NBC and MSNBC, which declined an AFP request for comment, bid farewell to some 75 employees, according to US media.
Washington Post
A similar announcement is dreaded at the Washington Post.
The New York Times reported that Post owner Jeff Bezos stopped by the newsroom last week and sat in on an edit meet.
The move was viewed inside the paper as “an indication of his commitment to the future of the publication,” as per the report.
In December, CEO Fred Ryan warned last month that “a number of positions” will be cut in the following weeks, adding that the layoffs would affect “a single digit percentage of our employee base” of some 2,500 people.
Hires for other positions can continue, the paper said.
The Washington Post Magazine, the paper’s Sunday supplement which won two Pulitzer prizes, was shut down in December as part of what executive editor Sally Buzbee described in a memo as the paper’s “global and digital transformation.”
And Vice Media CEO Nancy Dubuc announced to her staff Friday that the company is up for sale.
In recent months, CNN has laid off an estimated several hundred workers out of a total of some 4,000 people, according to US media. CNN would not confirm those figures to AFP.
The cuts took place as the company underwent a restructuring following a merger between Warner Media, which includes CNN and HBO Max, and Discovery.
The merger resulted in the creation of the Warner Bros. Discovery mega conglomerate.
Following the merger, CNN‘s new parent company abruptly pulled the plug on the network’s $100 million streaming service CNN+.
CNN in November informed its employees that layoffs had commenced, a move which will impact hundreds of staffers at the global news network and mark the deepest cuts to the organization in years.
Chris Licht, who took over as chief executive of the network in May, described the cuts in an all-staff memo as a “gut punch” to the organization and told employees that “it is incredibly hard to say goodbye to any one member of the CNN team, much less many,” CNN reported.
Employees at the company had been anxiously bracing for the layoffs since Licht informed them last month that “unsettling” changes lie ahead.
Digital media company BuzzFeed in December announced it would cut 12 per cent of its workforce, citing worsening economic conditions.
The New York company, which made the announcement in a regulatory filing, did not disclose how many workers it was letting go. According to the data firm FactSet, BuzzFeed has 1,522 employees, which would mean roughly 180 of them would be laid off.

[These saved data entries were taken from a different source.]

Lemma trim_no_whitespace s :
  forallb (fun c => negb (isWhiteSpace c)) s = true -> trim s = s.
Proof.
  assert (H : forall t, forallb (fun c => negb (isWhiteSpace c)) t = true ->
                        trimStart t = t).
  { intros [|c t]; simpl; [reflexivity|].
    rewrite andb_true_iff, negb_true_iff; intros [-> _]; reflexivity. }
  intros Hs; unfold trim, trimEnd; rewrite (H s Hs), H, rev_involutive;
    [reflexivity | rewrite forallb_rev; exact Hs].
Qed.

Lemma isDigit_not_whitespace c : isDigit c = true -> isWhiteSpace c = false.
Proof.
  unfold isDigit, isWhiteSpace; intros H.
  apply andb_true_iff in H as [H1 H2].
  apply N.leb_le in H1, H2.
  repeat match goal with
    | |- context [(?a =? ?b)%N] =>
        destruct (N.eqb_spec a b); [lia|]
    | |- context [(?a <=? ?b)%N] =>
        destruct (N.leb_spec a b); try lia
    end; reflexivity.
Qed.

Lemma digits_no_whitespace s :
  forallb isDigit s = true ->
  forallb (fun c => negb (isWhiteSpace c)) s = true.
Proof.
  intros H; apply forallb_forall; intros c Hc.
  rewrite forallb_forall in H; rewrite (isDigit_not_whitespace c (H c Hc)).
  reflexivity.
Qed.

Lemma spanDigits_all s : forallb isDigit s = true -> spanDigits s = (s, []).
Proof.
  induction s as [|c s IH]; simpl; [reflexivity|].
  rewrite andb_true_iff; intros [-> H]; rewrite (IH H); reflexivity.
Qed.

Lemma digitsValue_snoc ds c :
  digitsValue (ds ++ [c]) = (10 * digitsValue ds + (Z.of_N c - 48))%Z.
Proof. unfold digitsValue; rewrite fold_left_app; reflexivity. Qed.

Lemma decimalFuel_enough fuel n :
  n < fuel -> decimalFuel fuel n = decimalFuel (S n) n.
Proof.
  revert fuel; induction n as [n IH] using lt_wf_ind; intros fuel Hf.
  destruct fuel as [|fuel]; [lia|]; cbn [decimalFuel].
  destruct (Nat.ltb_spec n 10) as [H | H]; [reflexivity|].
  assert (Hd : n / 10 < n) by (apply Nat.div_lt; lia).
  rewrite (IH (n / 10) Hd fuel) by lia.
  rewrite (IH (n / 10) Hd n) by lia; reflexivity.
Qed.

(** [decimal] digit by digit. *)
Lemma decimal_unfold n :
  decimal n
  = if n <? 10 then [N.of_nat (48 + n)]
    else decimal (n / 10) ++ [N.of_nat (48 + n mod 10)].
Proof.
  unfold decimal at 1; cbn [decimalFuel].
  destruct (Nat.ltb_spec n 10) as [H | H]; [reflexivity|].
  rewrite decimalFuel_enough by (apply Nat.div_lt; lia); reflexivity.
Qed.

Lemma isDigit_of_nat d : d < 10 -> isDigit (N.of_nat (48 + d)) = true.
Proof.
  intros H; unfold isDigit; apply andb_true_iff; split; apply N.leb_le; lia.
Qed.

Lemma decimal_digits n :
  forallb isDigit (decimal n) = true /\ decimal n <> [] /\
  digitsValue (decimal n) = Z.of_nat n.
Proof.
  induction n as [n IH] using lt_wf_ind; rewrite decimal_unfold.
  destruct (Nat.ltb_spec n 10) as [H | H].
  - cbn [forallb]; rewrite isDigit_of_nat by exact H.
    repeat split; [discriminate|]; unfold digitsValue; cbn [fold_left]; lia.
  - destruct (IH (n / 10)) as [H1 [H2 H3]]; [apply Nat.div_lt; lia|].
    pose proof (Nat.mod_upper_bound n 10 ltac:(lia)) as Hm.
    rewrite forallb_app, H1, digitsValue_snoc, H3; cbn [forallb].
    rewrite isDigit_of_nat by exact Hm; repeat split.
    + intros E; apply app_eq_nil in E as [_ E]; discriminate.
    + pose proof (Nat.div_mod_eq n 10); lia.
Qed.

Lemma digits_numeric s :
  forallb isDigit s = true -> s <> [] ->
  trim s = s /\ isNaN s = false /\ parseInt10 s = Some (digitsValue s).
Proof.
  intros Hd Hne.
  assert (Ht : trim s = s) by (apply trim_no_whitespace, digits_no_whitespace, Hd).
  destruct s as [|c r]; [congruence|].
  assert (Hc : isDigit c = true) by (simpl in Hd; apply andb_true_iff in Hd; tauto).
  assert (Hsign : ((c =? 43) || (c =? 45))%N = false /\ (c =? 45)%N = false
                  /\ (c =? 43)%N = false).
  { unfold isDigit in Hc; apply andb_true_iff in Hc as [H1 H2].
    apply N.leb_le in H1, H2.
    destruct (N.eqb_spec c 43), (N.eqb_spec c 45); try lia; tauto. }
  destruct Hsign as [Hs [Hm Hp]].
  split; [exact Ht|]; split.
  - unfold isNaN, isStringNumericLiteral; rewrite Ht.
    unfold isStrDecimalLiteral; rewrite Hs.
    unfold isStrUnsignedDecimalLiteral; rewrite (spanDigits_all _ Hd).
    rewrite orb_true_r; reflexivity.
  - unfold parseInt10.
    assert (Hts : trimStart (c :: r) = c :: r)
      by (simpl; rewrite (isDigit_not_whitespace c Hc); reflexivity).
    rewrite Hts, Hm, Hp, (spanDigits_all _ Hd); cbn [fst].
    rewrite Z.mul_1_l; reflexivity.
Qed.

Advertisers, on which BuzzFeed relies, have broadly pulled back spending to address rising costs. Spending on advertising is typically among the most elastic items in a company’s budget and is often the first place to see cuts.
“In order for BuzzFeed to weather an economic downturn that I believe will extend well into 2023, we must adapt, invest in our strategy to serve our audience best, and readjust our cost structure,” Jonah Peretti, co-founder and CEO, wrote in a letter to staff.
BuzzFeed, founded by Peretti in 2006 and initially known for listicles and online quizzes, has established itself as a serious contender in the news business, winning a Pulitzer last year for international reporting.
Its other brands include Tasty, the world’s largest social food network.
It has been buying up competitors, including HuffPost, the media outlet founded in 2005 as The Huffington Post, from Verizon Media in 2020.
Roush of Quinnipiac University says the changes were especially painful for smaller media.
“CNN, Washington Post, those are not going away, but a smaller company, they have bigger issues, because they’re just smaller and not as well established as a media brand,” he said.
Apart from media organisations, big tech companies have announced the laying off of their employees. Google’s parent company Alphabet on Friday joined Big Tech giants Meta, Amazon, and Microsoft in announcing layoffs.
Alphabet said it had made the decision to eliminate 6 per cent of its workforce, which translates to approximately 12,000 jobs, reported CNN.
Entertainment giants, such as Warner Bros. Discovery (CNN’s parent company) and Paramount Global, have also trimmed their workforces.